Prompt: Go through the data line by line. Copy each one holding the string "pose".

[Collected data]
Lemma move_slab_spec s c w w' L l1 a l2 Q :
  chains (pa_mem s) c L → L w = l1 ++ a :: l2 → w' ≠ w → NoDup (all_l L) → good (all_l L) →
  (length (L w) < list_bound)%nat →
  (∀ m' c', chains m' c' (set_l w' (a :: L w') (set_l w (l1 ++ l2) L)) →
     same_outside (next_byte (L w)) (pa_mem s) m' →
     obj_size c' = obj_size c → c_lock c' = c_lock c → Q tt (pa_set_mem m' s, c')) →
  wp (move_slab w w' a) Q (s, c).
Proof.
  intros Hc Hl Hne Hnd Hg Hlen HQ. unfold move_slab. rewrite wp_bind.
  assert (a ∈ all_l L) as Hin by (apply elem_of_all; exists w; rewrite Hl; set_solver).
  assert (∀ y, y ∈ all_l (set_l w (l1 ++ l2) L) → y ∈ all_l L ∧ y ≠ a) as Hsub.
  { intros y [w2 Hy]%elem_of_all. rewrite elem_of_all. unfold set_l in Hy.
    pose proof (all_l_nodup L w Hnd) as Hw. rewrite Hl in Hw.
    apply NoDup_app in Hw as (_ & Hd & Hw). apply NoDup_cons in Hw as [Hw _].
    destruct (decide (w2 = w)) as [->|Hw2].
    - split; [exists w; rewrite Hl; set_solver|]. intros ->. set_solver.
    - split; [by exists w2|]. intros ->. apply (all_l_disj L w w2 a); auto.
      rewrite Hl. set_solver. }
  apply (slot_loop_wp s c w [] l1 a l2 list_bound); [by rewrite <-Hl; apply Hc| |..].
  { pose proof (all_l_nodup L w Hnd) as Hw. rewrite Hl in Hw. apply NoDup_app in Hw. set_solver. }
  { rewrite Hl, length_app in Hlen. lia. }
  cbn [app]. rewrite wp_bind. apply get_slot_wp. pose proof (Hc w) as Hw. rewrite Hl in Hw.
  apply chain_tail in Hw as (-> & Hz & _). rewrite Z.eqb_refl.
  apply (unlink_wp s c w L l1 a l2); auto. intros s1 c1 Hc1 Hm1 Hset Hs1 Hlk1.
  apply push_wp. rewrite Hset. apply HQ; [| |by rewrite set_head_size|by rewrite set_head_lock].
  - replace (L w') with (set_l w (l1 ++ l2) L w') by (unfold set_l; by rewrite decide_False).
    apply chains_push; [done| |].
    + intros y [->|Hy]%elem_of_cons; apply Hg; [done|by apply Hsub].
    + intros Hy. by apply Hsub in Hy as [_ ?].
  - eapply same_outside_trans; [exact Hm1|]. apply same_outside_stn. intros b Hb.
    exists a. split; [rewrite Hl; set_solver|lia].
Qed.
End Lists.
...
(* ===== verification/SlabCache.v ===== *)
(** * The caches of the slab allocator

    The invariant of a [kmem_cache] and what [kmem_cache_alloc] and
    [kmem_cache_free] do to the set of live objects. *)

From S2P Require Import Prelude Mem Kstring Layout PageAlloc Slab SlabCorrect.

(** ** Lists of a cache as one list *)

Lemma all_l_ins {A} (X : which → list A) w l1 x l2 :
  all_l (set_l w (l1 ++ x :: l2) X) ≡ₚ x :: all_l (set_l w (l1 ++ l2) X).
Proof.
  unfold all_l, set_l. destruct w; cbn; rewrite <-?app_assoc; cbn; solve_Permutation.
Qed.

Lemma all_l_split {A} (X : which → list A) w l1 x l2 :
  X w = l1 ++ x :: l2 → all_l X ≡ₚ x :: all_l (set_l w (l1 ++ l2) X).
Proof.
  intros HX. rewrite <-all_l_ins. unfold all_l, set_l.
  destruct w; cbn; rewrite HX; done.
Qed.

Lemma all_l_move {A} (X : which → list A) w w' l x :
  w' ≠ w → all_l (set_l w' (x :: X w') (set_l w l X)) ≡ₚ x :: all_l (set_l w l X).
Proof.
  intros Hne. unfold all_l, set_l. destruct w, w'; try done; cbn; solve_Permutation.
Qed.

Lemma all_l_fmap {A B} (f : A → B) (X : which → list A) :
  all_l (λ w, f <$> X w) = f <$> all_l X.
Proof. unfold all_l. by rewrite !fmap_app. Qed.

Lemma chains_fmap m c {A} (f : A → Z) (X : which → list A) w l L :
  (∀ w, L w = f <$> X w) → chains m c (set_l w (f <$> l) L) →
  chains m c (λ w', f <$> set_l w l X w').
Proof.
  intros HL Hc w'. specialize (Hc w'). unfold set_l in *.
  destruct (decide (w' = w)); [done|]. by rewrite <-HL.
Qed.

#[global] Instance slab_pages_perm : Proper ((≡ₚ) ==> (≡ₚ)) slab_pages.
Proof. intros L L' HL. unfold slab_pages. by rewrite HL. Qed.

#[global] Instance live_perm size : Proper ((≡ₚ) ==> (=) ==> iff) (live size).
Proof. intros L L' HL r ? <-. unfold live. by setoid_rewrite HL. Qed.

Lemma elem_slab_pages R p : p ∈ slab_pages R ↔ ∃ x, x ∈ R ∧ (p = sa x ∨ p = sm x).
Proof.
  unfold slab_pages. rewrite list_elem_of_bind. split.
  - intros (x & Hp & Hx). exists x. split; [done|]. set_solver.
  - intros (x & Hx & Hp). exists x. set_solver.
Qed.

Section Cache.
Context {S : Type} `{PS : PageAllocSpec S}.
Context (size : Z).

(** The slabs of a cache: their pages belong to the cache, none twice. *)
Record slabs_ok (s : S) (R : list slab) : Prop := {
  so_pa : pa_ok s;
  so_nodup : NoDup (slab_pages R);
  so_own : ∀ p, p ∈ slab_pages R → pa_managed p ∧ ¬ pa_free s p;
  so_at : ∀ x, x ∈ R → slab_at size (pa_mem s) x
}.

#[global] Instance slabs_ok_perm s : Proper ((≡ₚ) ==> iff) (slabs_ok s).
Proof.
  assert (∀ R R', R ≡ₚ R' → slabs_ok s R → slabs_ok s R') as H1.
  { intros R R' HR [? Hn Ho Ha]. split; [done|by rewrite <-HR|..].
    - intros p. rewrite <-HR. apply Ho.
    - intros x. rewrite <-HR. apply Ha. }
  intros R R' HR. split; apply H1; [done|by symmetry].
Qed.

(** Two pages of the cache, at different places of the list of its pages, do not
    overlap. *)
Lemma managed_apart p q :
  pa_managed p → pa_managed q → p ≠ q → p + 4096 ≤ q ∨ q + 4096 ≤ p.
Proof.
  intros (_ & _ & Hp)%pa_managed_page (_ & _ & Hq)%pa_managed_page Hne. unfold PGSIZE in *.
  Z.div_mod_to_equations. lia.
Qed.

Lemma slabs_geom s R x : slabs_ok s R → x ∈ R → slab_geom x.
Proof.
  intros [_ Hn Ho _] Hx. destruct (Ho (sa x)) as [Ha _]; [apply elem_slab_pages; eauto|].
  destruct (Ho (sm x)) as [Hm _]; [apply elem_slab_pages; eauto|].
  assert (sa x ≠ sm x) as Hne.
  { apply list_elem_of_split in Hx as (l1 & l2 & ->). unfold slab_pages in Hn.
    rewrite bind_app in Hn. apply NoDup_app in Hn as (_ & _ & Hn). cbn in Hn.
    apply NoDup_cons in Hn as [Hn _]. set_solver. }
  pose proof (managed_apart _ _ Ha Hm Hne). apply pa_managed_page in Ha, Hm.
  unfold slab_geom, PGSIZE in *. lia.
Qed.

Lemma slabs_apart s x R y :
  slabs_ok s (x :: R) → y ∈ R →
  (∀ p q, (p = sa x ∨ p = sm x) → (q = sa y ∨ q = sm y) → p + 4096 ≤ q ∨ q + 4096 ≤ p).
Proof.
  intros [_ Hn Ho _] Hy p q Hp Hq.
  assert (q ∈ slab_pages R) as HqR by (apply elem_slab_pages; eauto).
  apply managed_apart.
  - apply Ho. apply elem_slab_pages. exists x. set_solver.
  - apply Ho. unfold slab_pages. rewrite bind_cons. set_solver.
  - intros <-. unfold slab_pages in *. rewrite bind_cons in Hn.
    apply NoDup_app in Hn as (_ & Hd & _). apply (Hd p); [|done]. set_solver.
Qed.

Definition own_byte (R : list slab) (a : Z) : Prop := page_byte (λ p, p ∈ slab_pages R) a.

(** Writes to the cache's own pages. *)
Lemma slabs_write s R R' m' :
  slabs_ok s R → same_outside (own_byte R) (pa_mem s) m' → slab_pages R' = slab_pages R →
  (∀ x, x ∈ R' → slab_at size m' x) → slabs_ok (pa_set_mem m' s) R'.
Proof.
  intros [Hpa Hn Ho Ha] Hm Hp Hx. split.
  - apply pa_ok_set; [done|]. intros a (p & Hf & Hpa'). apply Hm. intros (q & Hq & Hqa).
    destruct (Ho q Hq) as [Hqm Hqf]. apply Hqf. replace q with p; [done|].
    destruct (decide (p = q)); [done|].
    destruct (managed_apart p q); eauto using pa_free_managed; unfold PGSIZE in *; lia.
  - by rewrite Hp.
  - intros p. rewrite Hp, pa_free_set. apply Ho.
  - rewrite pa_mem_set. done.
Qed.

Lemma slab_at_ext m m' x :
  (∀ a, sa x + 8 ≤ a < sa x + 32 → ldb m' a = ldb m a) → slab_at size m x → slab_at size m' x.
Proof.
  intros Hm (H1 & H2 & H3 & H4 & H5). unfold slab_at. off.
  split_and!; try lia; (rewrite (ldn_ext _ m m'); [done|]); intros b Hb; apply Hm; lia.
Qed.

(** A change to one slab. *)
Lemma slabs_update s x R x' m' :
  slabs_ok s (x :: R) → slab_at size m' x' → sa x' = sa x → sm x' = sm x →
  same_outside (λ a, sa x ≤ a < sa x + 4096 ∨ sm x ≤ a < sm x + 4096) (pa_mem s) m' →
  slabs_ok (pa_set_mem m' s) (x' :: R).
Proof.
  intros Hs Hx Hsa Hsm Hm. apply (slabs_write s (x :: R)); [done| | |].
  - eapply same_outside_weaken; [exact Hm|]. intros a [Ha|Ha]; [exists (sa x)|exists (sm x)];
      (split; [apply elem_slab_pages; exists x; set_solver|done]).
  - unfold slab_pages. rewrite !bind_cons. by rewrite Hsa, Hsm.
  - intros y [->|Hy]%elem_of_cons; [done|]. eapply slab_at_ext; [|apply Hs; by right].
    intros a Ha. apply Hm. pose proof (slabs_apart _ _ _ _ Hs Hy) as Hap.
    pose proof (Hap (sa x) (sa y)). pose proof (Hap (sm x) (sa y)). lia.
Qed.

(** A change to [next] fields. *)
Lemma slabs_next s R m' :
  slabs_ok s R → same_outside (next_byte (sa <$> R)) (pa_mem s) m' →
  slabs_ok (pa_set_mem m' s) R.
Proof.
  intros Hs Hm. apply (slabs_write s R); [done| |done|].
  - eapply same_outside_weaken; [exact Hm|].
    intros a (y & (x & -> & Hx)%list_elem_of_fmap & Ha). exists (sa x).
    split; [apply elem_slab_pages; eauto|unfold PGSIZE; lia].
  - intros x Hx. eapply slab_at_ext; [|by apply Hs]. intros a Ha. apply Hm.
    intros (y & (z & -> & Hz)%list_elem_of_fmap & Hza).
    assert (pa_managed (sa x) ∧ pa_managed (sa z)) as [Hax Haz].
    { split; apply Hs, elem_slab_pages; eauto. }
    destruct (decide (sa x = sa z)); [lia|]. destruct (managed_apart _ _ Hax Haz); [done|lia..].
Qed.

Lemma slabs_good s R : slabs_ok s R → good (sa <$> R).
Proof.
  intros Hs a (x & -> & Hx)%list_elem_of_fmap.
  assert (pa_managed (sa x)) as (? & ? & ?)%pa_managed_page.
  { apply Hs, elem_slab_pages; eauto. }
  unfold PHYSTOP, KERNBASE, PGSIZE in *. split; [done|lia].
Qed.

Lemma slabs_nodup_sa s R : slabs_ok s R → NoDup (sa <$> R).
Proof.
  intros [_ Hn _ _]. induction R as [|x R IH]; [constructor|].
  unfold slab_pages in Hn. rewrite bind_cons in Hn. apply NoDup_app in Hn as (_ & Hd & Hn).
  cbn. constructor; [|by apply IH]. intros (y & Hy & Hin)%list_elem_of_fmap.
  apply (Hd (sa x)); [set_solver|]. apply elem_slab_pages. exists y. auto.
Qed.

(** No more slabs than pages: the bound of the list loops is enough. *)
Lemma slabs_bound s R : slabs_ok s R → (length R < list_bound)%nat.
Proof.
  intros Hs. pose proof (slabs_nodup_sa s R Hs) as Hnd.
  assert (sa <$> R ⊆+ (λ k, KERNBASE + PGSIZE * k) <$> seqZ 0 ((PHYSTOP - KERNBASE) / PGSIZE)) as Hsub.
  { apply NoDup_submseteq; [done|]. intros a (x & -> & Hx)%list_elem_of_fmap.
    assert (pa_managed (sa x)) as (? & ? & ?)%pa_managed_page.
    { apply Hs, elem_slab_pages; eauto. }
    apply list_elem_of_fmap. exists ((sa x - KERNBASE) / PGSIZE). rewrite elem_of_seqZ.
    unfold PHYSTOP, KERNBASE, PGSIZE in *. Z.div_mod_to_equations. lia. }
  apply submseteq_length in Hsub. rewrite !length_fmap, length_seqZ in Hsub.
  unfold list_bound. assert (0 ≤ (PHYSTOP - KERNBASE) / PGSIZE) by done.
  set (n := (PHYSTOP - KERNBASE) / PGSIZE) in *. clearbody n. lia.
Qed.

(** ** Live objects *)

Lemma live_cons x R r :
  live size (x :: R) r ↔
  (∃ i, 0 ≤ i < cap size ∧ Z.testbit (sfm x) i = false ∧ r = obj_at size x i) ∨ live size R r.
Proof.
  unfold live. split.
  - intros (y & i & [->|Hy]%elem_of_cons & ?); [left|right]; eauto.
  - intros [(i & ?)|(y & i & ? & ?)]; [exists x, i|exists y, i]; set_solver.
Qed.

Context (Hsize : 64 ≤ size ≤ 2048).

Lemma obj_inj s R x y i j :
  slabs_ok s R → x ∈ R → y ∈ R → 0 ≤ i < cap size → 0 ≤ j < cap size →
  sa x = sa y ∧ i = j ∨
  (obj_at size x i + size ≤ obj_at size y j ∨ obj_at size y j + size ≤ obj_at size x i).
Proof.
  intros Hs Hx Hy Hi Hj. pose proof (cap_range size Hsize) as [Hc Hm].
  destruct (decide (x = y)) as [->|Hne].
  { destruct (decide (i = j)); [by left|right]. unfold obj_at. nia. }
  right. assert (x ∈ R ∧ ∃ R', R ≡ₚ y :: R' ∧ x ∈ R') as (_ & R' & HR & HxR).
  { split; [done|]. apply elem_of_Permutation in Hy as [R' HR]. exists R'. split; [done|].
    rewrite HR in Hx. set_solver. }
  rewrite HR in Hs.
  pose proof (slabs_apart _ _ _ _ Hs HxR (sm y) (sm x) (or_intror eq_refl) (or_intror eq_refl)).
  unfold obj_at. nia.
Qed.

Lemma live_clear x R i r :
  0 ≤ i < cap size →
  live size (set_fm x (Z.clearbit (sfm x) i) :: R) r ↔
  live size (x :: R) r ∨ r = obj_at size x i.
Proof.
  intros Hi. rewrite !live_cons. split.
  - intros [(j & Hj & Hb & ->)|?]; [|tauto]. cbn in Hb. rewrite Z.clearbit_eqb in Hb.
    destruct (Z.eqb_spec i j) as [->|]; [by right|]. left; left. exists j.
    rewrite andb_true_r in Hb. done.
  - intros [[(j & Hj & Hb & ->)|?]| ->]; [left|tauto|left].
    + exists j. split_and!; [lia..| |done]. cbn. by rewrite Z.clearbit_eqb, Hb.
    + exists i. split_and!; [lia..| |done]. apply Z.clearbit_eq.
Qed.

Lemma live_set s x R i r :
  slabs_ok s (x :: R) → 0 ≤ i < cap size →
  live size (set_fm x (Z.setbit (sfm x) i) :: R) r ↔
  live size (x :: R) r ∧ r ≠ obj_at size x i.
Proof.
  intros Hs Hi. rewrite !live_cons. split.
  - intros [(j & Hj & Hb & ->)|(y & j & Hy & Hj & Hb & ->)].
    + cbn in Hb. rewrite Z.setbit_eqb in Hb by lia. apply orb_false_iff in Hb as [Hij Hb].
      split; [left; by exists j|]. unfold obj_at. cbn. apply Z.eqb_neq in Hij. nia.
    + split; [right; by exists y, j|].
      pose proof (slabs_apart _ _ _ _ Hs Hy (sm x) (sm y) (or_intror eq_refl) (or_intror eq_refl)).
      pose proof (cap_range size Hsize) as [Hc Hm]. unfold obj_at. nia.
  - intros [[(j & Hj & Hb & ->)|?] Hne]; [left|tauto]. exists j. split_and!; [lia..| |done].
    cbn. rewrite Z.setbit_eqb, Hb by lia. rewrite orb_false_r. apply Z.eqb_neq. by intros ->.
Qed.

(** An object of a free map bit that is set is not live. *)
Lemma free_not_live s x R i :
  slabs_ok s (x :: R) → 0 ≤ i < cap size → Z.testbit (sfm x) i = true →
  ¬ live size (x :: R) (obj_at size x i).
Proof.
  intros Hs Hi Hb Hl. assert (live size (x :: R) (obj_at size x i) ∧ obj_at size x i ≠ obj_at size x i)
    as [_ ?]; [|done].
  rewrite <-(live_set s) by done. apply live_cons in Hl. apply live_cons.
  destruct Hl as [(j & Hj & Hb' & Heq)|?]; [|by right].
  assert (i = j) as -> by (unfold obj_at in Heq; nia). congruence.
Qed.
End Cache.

Answer to the problem:
    pose proof (all_l_nodup L w Hnd) as Hw. rewrite Hl in Hw.
  { pose proof (all_l_nodup L w Hnd) as Hw. rewrite Hl in Hw. apply NoDup_app in Hw. set_solver. }
  cbn [app]. rewrite wp_bind. apply get_slot_wp. pose proof (Hc w) as Hw. rewrite Hl in Hw.
  pose proof (managed_apart _ _ Ha Hm Hne). apply pa_managed_page in Ha, Hm.
    intros a Ha. apply Hm. pose proof (slabs_apart _ _ _ _ Hs Hy) as Hap.
    pose proof (Hap (sa x) (sa y)). pose proof (Hap (sm x) (sa y)). lia.
  intros Hs. pose proof (slabs_nodup_sa s R Hs) as Hnd.
  intros Hs Hx Hy Hi Hj. pose proof (cap_range size Hsize) as [Hc Hm].
  pose proof (slabs_apart _ _ _ _ Hs HxR (sm y) (sm x) (or_intror eq_refl) (or_intror eq_refl)).
      pose proof (slabs_apart _ _ _ _ Hs Hy (sm x) (sm y) (or_intror eq_refl) (or_intror eq_refl)).
      pose proof (cap_range size Hsize) as [Hc Hm]. unfold obj_at. nia.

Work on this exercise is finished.